:: YOUR GOAL ::
Repeat exactly, please, the lines that begin at the start of the listing and end at the line holding "edestruct (initial_reads_spec QUEUE_SIZE".
* * * * *
Lemma copy_start dst0 buffer0 ts :
  length buffer0 = Z.to_nat 65536 ->
  exists s0, copy src_fd dst_fd src src_size dst0 buffer0 ts = copy_loop src_fd dst_fd src src_size ts s0 /\
    Inv src src_size s0 [] /\ dst s0 = dst0.
Proof.
  intros Hb. pose proof (rounded_size_mod src_size) as [HR0 HRm].
  edestruct (initial_reads_spec QUEUE_SIZE 0 (aio_init dst0 buffer0))
    as (k & s & Hrun & Hk & Hend & Hli & Hls & Ho & Hn & HoR & Hi & Hs & Hfl & Hbuf & Hd);
    [reflexivity|reflexivity|reflexivity|reflexivity|reflexivity|exact HR0|intros; lia|reflexivity|].
  exists (set_num_to_submit s (num_io_reqs s)). split.
  { unfold copy. cbv [mbind ST_bind st_bind]. rewrite Hrun. reflexivity. }
  split; [|exact Hd].
  set (s0 := set_num_to_submit s (num_io_reqs s)).
  assert (Hp : pending s0 = seq 0 k).
  { unfold pending. cbn [s0 num_to_submit submit_list set_num_to_submit].
    rewrite Hn, Nat2Z.id, Hs. apply omap_id_map_Some. }
  assert (HA : active s0 [] = seq 0 k).
  { unfold active. rewrite Hp. cbn [s0 inflight set_num_to_submit]. rewrite Hfl. simpl. apply app_nil_r. }
  assert (Hin : forall j, j ∈ seq 0 k <-> (j < k)%nat).
  { intros j. rewrite list_elem_of_In, in_seq. lia. }
  assert (Hlk : forall j, (j < k)%nat -> iocbs s0 !!! j =
     io_read_setup src_fd (Z.of_nat j * READ_BLOCK_SIZE) (Z.of_nat j * READ_BLOCK_SIZE) READ_BLOCK_SIZE)
    by exact Hi.
  inv_split.
  - exact Hli.
  - exact Hls.
  - cbn [s0 buffer set_num_to_submit]. rewrite Hbuf. exact Hb.
  - cbn [s0 num_to_submit set_num_to_submit]. lia.
  - rewrite Hp, length_seq. cbn [s0 num_to_submit set_num_to_submit]. lia.
  - cbn [s0 num_to_submit set_num_to_submit]. lia.
  - rewrite HA. apply NoDup_seq.
  - rewrite HA, Forall_forall. intros j Hj. apply Hin in Hj. lia.
  - rewrite HA, length_seq. exact Hn.
  - cbn [s0 src_off set_num_to_submit]. lia.
  - cbn [s0 src_off set_num_to_submit]. rewrite Ho, Z.mul_comm. apply Z_mod_mult.
  - exact HoR.
  - cbn [s0 src_off num_io_reqs set_num_to_submit]. intros Hlt. destruct Hend as [->|Hend]; lia.
  - cbn [s0 inflight set_num_to_submit]. rewrite Hfl, Hp. simpl. rewrite Forall_forall.
    intros j Hj. apply Hin in Hj. unfold slot_ok. rewrite (Hlk j Hj).
    cbn [buf offset nbytes aio_lio_opcode io_read_setup]. unfold READ_BLOCK_SIZE.
    split; [lia|]. split; [unfold off_ok; cbn [s0 src_off set_num_to_submit]; rewrite Ho;
      split; [lia|]; split; [rewrite Z.mod_mul by lia; reflexivity|lia]|].
    left. split; reflexivity.
  - constructor.
  - intros o Ho' Hm. right. exists (Z.to_nat (o / 4096)). rewrite HA, Hin.
    cbn [s0 src_off set_num_to_submit] in Ho'. rewrite Ho in Ho'.
    pose proof (Z.div_mod o 4096) as D. rewrite Hm in D.
    assert (Hlt : (Z.to_nat (o / 4096) < k)%nat) by lia. split; [exact Hlt|].
    rewrite (Hlk _ Hlt). cbn [offset io_read_setup]. unfold READ_BLOCK_SIZE. lia.
  - intros Hl Ho'. cbn [s0 src_off set_num_to_submit] in Ho'.
    assert (Hk1 : (1 <= k)%nat) by lia.
    exists (k - 1)%nat. rewrite HA, Hin. split; [lia|].
    rewrite (Hlk (k - 1)%nat ltac:(lia)). cbn [offset aio_lio_opcode io_read_setup].
    split; [reflexivity|]. unfold READ_BLOCK_SIZE. lia.
Qed.

End Start.

Lemma buffer_length_nat (buffer0 : list Z) :
  Z.of_nat (length buffer0) = 65536 -> length buffer0 = Z.to_nat 65536.
Proof. intros H. rewrite <- H, Nat2Z.id. reflexivity. Qed.

Lemma done_true_final {S} (e : exec S bool) :
  match e with Done true _ => true | _ => false end = true -> e = Done true (final_state e).
Proof. destruct e as [[|] s|c s]; simpl; congruence. Qed.

Section Results.
Variables (src_fd dst_fd : Z) (src : list Z) (src_size : Z).

Lemma inv_finished s :
  Inv src src_size s [] -> num_io_reqs s = 0 ->
  active s [] = [] /\ src_off s = rounded_size src_size.
Proof.
  intros H Hn. inv_destruct H. rewrite Hn in Hnum.
  destruct (active s []) as [|x l] eqn:E; [|simpl in Hnum; lia].
  split; [reflexivity|].
  destruct (Z.lt_ge_cases (src_off s) (rounded_size src_size)) as [Hlt'|]; [|lia].
  specialize (Hfull Hlt'). lia.
Qed.

(** X8: when the source size is a multiple of 4096 (and the rounded size
    does not wrap), the copy loop never ends normally: the read at the
    end of the file returns 0, which the program reports as an error. *)
Lemma copy_multiple_fails dst0 buffer0 ts s :
  Z.of_nat (length src) = src_size -> src_size mod 4096 = 0 -> src_size + 4096 < 2 ^ 32 ->
  Z.of_nat (length buffer0) = 65536 ->
  copy src_fd dst_fd src src_size dst0 buffer0 ts <> Done true s.
Proof.
  intros Hl Hm Hw Hb Hrun. apply buffer_length_nat in Hb.
  destruct (copy_start src_fd dst_fd src src_size dst0 buffer0 ts Hb) as (s0 & E & H0 & _).
  rewrite E in Hrun.
  destruct (copy_loop_inv src_fd dst_fd src src_size ts s0 true s H0 Hrun) as [H Hn].
  specialize (Hn eq_refl). destruct (inv_finished s H Hn) as [HA Ho].
  assert (HR : rounded_size src_size = src_size + 4096).
  { unfold rounded_size, READ_BLOCK_SIZE. rewrite Hm, Z.sub_0_r. apply Z.mod_small. lia. }
  inv_destruct H. destruct (Heof ltac:(lia) Ho) as (j & Hj & _). rewrite HA in Hj.
  apply not_elem_of_nil in Hj. exact Hj.
Qed.

(** X9: when the copy loop ends normally and the rounded size does not
    wrap, the destination starts with the whole source. *)
Lemma copy_success_copies dst0 buffer0 ts s :
  Z.of_nat (length src) = src_size -> src_size < 2 ^ 32 - 4096 ->
  Z.of_nat (length buffer0) = 65536 ->
  copy src_fd dst_fd src src_size dst0 buffer0 ts = Done true s ->
  take (length src) (dst s) = src.
Proof.
  intros Hl Hw Hb Hrun. apply buffer_length_nat in Hb.
  destruct (copy_start src_fd dst_fd src src_size dst0 buffer0 ts Hb) as (s0 & E & H0 & _).
  rewrite E in Hrun.
  destruct (copy_loop_inv src_fd dst_fd src src_size ts s0 true s H0 Hrun) as [H Hn].
  specialize (Hn eq_refl). destruct (inv_finished s H Hn) as [HA Ho].
  assert (HR : src_size < rounded_size src_size).
  { unfold rounded_size, READ_BLOCK_SIZE. pose proof (Z.mod_pos_bound src_size 4096).
    rewrite Z.mod_small; lia. }
  inv_destruct H.
  apply list_eq. intros i. destruct (decide (i < length src)%nat) as [Hi|Hi].
  - rewrite lookup_take_lt by exact Hi.
    set (o := 4096 * (Z.of_nat i / 4096)).
    pose proof (Z.div_mod (Z.of_nat i) 4096) as D. pose proof (Z.mod_pos_bound (Z.of_nat i) 4096).
    destruct (Hblk o ltac:(lia) ltac:(unfold o; rewrite Z.mul_comm; apply Z_mod_mult))
      as [Hd|(j & Hj & _)].
    + apply Hd; [lia|exact Hi].
    + rewrite HA in Hj. apply not_elem_of_nil in Hj. contradiction.
  - rewrite lookup_take_ge by lia. symmetry. apply lookup_ge_None_2. lia.
Qed.

Lemma copy_loop_finished ts s :
  num_io_reqs s = 0 -> copy_loop src_fd dst_fd src src_size ts s = Done true s.
Proof.
  intros Hn. destruct ts; cbv [copy_loop st_bind st_get]; rewrite Hn; reflexivity.
Qed.

(** X10: for a source size within 4096 bytes of 2^32, the rounding of
    [src_size] wraps to 0: no request is started and the loop ends at
    once, leaving the destination as it was. *)
Lemma copy_wraps dst0 buffer0 ts :
  2 ^ 32 - 4096 <= src_size < 2 ^ 32 ->
  exists s, copy src_fd dst_fd src src_size dst0 buffer0 ts = Done true s /\ dst s = dst0.
Proof.
  intros Hw.
  assert (HR : rounded_size src_size = 0).
  { unfold rounded_size, READ_BLOCK_SIZE.
    replace (src_size mod 4096) with (src_size - (2 ^ 32 - 4096)).
    - replace (src_size + 4096 - (src_size - (2 ^ 32 - 4096))) with (2 ^ 32) by lia.
      apply Z_mod_same_full.
    - apply (Z.mod_unique _ _ (2 ^ 20 - 1)); lia. }
  unfold copy. cbn [QUEUE_SIZE initial_reads]. cbv [mbind ST_bind st_bind st_get st_modify].
  rewrite HR. cbn. eexists. split; [apply copy_loop_finished; reflexivity|reflexivity].
Qed.

(** X11: whatever the kernel reports, a destination at least as long as
    the source keeps its length and every byte of it is either its
    original byte or the source's byte at the same position. *)
Lemma copy_safe dst0 buffer0 ts :
  (length src <= length dst0)%nat -> Z.of_nat (length buffer0) = 65536 ->
  length (dst (final_state (copy src_fd dst_fd src src_size dst0 buffer0 ts))) = length dst0 /\
  forall i, dst (final_state (copy src_fd dst_fd src src_size dst0 buffer0 ts)) !! i = dst0 !! i \/
            dst (final_state (copy src_fd dst_fd src src_size dst0 buffer0 ts)) !! i = src !! i.
Proof.
  intros Hd Hb. apply buffer_length_nat in Hb.
  destruct (copy_start src_fd dst_fd src src_size dst0 buffer0 ts Hb) as (s0 & E & H0 & Hd0).
  rewrite E. apply copy_loop_safe; [exact Hd|exact H0|].
  split; [rewrite Hd0; reflexivity|]. intros i. left. rewrite Hd0. reflexivity.
Qed.

End Results.

Lemma copy_multiple_fails_witness :
  Z.of_nat (length (replicate (Z.to_nat 4096) 7)) = 4096 /\ 4096 mod 4096 = 0 /\ 4096 + 4096 < 2 ^ 32 /\
  Z.of_nat (length (replicate (Z.to_nat 65536) 0)) = 65536 /\
  copy 3 4 (replicate (Z.to_nat 4096) 7) 4096 (replicate (Z.to_nat 4096) 0) (replicate (Z.to_nat 65536) 0)
    [mkAioTick true (Some [0%nat]); mkAioTick true (Some [0%nat])]
  <> Done true (aio_init [] []).
Proof.
  split; [vm_compute; reflexivity|]. split; [reflexivity|]. split; [lia|].
  split; [vm_compute; reflexivity|].
  apply (copy_multiple_fails 3 4 (replicate (Z.to_nat 4096) 7) 4096 (replicate (Z.to_nat 4096) 0)
           (replicate (Z.to_nat 65536) 0) [mkAioTick true (Some [0%nat]); mkAioTick true (Some [0%nat])]);
    [vm_compute; reflexivity|reflexivity|lia|vm_compute; reflexivity].
Defined.

Lemma copy_success_copies_witness :
  Z.of_nat (length ([1; 2; 3] : list Z)) = 3 /\ 3 < 2 ^ 32 - 4096 /\
  Z.of_nat (length (replicate (Z.to_nat 65536) 0)) = 65536 /\
  copy 3 4 [1; 2; 3] 3 [0; 0; 0] (replicate (Z.to_nat 65536) 0)
    [mkAioTick true (Some [0%nat]); mkAioTick true (Some [0%nat])] =
    Done true (final_state (copy 3 4 [1; 2; 3] 3 [0; 0; 0] (replicate (Z.to_nat 65536) 0)
                              [mkAioTick true (Some [0%nat]); mkAioTick true (Some [0%nat])])) /\
  take (length ([1; 2; 3] : list Z))
    (dst (final_state (copy 3 4 [1; 2; 3] 3 [0; 0; 0] (replicate (Z.to_nat 65536) 0)
                          [mkAioTick true (Some [0%nat]); mkAioTick true (Some [0%nat])]))) = [1; 2; 3].
Proof.
  split; [reflexivity|]. split; [lia|]. split; [vm_compute; reflexivity|].
  split; [apply done_true_final; vm_compute; reflexivity|].
  apply (copy_success_copies 3 4 [1; 2; 3] 3 [0; 0; 0] (replicate (Z.to_nat 65536) 0)
           [mkAioTick true (Some [0%nat]); mkAioTick true (Some [0%nat])]);
    [reflexivity|lia|vm_compute; reflexivity|apply done_true_final; vm_compute; reflexivity].
Defined.

Lemma copy_wraps_witness :
  2 ^ 32 - 4096 <= 2 ^ 32 - 1 < 2 ^ 32 /\
  exists s, copy 3 4 [] (2 ^ 32 - 1) [0] [] [] = Done true s /\ dst s = [0].
Proof.
  split; [lia|]. apply copy_wraps. lia.
Defined.

Lemma copy_safe_witness :
  (length ([1%Z; 2%Z; 3%Z] : list Z) <= length ([0%Z; 0%Z; 0%Z; 0%Z] : list Z))%nat /\
  Z.of_nat (length (replicate (Z.to_nat 65536) 0)) = 65536 /\
  length (dst (final_state (copy 3 4 [1; 2; 3] 3 [0; 0; 0; 0] (replicate (Z.to_nat 65536) 0)
                              [mkAioTick true (Some [0%nat])]))) = length ([0; 0; 0; 0] : list Z) /\
  forall i, dst (final_state (copy 3 4 [1; 2; 3] 3 [0; 0; 0; 0] (replicate (Z.to_nat 65536) 0)
                               [mkAioTick true (Some [0%nat])])) !! i = [0; 0; 0; 0] !! i \/
            dst (final_state (copy 3 4 [1; 2; 3] 3 [0; 0; 0; 0] (replicate (Z.to_nat 65536) 0)
                               [mkAioTick true (Some [0%nat])])) !! i = [1; 2; 3] !! i.
Proof.
  split; [simpl; lia|]. split; [vm_compute; reflexivity|].
  apply (copy_safe 3 4 [1; 2; 3] 3 [0; 0; 0; 0] (replicate (Z.to_nat 65536) 0) [mkAioTick true (Some [0%nat])]);
    [simpl; lia|vm_compute; reflexivity].
Defined.

End LinuxAioFacts.

(* ------------------------------------------------------------------ *)
(** ** Facts about the POSIX AIO copy *)

Module PosixAioFacts.
Import PosixAio.

Lemma count_insert_false (w : list bool) i :
  w !! i = Some true ->
  length (List.filter id w) = S (length (List.filter id (<[i := false]> w))).
Proof.
  revert i. induction w as [|b w IH]; intros [|i] H; try discriminate.
  - simpl in H. injection H as ->. reflexivity.
  - simpl in H. simpl. destruct b; simpl; rewrite (IH i H); reflexivity.
Qed.

Lemma count_le (w : list bool) : (length (List.filter id w) <= length w)%nat.
Proof. induction w as [|[|] w IH]; simpl; lia. Qed.

Lemma count_replicate k m :
  length (List.filter id (replicate k true ++ replicate m false)) = k.
Proof.
  induction k as [|k IH]; simpl; [|rewrite IH; reflexivity].
  induction m as [|m IHm]; simpl; auto.
Qed.

Lemma lookup_wait_true k m j :
  (replicate k true ++ replicate m false) !! j = Some true <-> (j < k)%nat.
Proof.
  destruct (decide (j < k)%nat).
  - rewrite lookup_app_l by (rewrite length_replicate; lia).
    rewrite lookup_replicate_2 by lia. tauto.
  - rewrite lookup_app_r by (rewrite length_replicate; lia).
    rewrite lookup_replicate. split; [intros [? _]; discriminate|lia].
Qed.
* * * * *
:: TASK RESPONSE ::
Lemma copy_start dst0 buffer0 ts :
  length buffer0 = Z.to_nat 65536 ->
  exists s0, copy src_fd dst_fd src src_size dst0 buffer0 ts = copy_loop src_fd dst_fd src src_size ts s0 /\
    Inv src src_size s0 [] /\ dst s0 = dst0.
Proof.
  intros Hb. pose proof (rounded_size_mod src_size) as [HR0 HRm].
  edestruct (initial_reads_spec QUEUE_SIZE 0 (aio_init dst0 buffer0))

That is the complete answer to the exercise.